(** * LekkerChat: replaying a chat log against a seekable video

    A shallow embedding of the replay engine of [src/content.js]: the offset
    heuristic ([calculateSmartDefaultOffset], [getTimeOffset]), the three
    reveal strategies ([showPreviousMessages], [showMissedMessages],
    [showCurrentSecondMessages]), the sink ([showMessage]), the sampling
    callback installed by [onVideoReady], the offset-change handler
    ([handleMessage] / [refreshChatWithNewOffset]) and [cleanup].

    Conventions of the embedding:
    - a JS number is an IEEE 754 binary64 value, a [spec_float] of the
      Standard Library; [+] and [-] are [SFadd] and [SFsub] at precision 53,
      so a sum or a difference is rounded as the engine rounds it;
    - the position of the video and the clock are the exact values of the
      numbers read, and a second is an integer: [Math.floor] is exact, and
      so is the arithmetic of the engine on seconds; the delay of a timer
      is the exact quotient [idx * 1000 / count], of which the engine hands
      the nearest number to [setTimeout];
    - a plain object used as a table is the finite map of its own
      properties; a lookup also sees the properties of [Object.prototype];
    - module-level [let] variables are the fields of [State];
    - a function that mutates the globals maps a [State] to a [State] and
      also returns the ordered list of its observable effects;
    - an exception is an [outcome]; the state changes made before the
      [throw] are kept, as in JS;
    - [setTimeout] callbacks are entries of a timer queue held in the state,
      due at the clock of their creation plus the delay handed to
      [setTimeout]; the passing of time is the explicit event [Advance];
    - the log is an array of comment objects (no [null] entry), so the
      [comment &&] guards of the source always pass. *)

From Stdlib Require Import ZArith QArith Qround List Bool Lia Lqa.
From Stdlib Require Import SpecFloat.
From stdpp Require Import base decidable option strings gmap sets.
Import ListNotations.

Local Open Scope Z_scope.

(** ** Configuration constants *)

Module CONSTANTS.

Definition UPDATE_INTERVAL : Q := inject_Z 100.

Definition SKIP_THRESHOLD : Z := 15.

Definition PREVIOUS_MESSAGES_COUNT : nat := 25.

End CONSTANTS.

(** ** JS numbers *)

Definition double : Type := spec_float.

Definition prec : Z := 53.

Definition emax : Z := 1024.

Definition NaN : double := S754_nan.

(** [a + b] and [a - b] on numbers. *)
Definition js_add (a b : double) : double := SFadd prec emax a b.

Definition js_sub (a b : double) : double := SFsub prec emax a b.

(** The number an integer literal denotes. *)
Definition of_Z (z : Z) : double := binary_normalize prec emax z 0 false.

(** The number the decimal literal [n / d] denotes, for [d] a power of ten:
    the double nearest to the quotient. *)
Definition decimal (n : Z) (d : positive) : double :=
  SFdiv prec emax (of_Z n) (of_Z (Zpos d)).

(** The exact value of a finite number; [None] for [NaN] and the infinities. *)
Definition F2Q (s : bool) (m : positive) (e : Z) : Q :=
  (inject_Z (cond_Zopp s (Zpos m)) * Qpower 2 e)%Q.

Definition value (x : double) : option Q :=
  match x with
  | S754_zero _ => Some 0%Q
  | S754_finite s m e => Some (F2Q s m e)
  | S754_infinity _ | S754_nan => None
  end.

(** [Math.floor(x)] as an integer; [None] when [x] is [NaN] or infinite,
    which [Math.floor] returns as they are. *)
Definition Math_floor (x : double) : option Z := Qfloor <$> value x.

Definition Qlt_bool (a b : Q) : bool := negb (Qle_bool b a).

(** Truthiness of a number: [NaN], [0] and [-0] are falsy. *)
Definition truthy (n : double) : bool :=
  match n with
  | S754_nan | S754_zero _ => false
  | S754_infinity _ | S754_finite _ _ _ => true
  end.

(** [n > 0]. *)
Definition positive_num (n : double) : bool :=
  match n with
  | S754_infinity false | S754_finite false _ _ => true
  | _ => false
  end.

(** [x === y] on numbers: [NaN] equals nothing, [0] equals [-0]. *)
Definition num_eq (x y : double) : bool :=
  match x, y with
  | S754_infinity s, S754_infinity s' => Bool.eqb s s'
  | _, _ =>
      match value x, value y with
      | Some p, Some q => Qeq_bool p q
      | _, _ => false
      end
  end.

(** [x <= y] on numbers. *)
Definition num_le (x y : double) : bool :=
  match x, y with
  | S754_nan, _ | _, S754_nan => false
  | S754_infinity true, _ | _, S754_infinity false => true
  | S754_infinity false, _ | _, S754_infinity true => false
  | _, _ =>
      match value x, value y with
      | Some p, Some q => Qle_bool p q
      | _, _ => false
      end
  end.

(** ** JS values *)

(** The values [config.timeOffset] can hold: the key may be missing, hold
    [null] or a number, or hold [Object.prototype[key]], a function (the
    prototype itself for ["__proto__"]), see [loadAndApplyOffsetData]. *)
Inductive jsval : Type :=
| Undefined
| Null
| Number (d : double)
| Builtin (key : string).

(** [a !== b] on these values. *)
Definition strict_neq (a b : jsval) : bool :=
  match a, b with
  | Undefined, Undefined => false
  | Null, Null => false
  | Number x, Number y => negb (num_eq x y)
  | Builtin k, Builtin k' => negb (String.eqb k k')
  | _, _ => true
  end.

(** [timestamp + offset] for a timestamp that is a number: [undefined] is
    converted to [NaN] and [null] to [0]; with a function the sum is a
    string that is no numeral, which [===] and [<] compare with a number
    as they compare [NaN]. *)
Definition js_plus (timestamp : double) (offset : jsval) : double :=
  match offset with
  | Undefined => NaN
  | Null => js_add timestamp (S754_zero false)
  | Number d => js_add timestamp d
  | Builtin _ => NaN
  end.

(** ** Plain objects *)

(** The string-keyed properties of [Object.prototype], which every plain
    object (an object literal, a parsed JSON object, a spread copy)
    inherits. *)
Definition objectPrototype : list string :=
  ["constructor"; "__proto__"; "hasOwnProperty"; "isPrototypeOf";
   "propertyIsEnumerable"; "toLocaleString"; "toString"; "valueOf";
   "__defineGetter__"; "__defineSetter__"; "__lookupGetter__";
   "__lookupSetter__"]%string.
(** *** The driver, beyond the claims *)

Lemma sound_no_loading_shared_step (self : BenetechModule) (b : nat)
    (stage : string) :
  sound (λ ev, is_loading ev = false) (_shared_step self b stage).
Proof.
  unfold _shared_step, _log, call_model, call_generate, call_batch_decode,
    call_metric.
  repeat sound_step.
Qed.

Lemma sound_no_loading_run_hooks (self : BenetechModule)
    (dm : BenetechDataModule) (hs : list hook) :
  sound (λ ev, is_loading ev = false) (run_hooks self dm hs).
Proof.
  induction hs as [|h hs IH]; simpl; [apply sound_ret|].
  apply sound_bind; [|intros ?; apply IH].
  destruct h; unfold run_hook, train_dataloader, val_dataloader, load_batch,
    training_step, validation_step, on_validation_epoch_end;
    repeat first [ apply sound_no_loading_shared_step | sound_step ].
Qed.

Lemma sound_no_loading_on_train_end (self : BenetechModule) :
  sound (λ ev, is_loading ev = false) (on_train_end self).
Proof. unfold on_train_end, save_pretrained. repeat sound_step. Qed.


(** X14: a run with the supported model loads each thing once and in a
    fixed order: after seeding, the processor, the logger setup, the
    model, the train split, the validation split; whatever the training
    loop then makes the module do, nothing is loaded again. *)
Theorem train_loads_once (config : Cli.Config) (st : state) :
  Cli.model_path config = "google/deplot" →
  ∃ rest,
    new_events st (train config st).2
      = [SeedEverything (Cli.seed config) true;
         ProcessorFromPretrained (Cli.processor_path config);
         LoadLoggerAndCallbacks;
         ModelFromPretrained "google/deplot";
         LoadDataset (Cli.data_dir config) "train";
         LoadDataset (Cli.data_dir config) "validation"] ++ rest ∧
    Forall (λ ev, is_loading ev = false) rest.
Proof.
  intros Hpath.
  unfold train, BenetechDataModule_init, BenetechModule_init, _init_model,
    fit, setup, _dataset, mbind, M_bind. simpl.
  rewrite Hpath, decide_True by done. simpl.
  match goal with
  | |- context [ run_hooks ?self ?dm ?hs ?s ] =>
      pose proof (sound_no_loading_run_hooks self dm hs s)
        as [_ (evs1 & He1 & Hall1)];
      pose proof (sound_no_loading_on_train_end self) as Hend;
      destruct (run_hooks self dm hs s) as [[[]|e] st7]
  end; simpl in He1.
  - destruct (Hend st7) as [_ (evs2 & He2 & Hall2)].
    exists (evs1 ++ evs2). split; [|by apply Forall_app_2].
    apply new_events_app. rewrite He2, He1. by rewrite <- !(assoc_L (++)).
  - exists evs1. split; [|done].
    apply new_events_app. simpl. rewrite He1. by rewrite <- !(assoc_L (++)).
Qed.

★ ★ ★ ★

Problem requirements:
Every line of the listing above that includes "function" should be copied out.

Expected answer:
    - a function that mutates the globals maps a [State] to a [State] and
    [null] or a number, or hold [Object.prototype[key]], a function (the
    converted to [NaN] and [null] to [0]; with a function the sum is a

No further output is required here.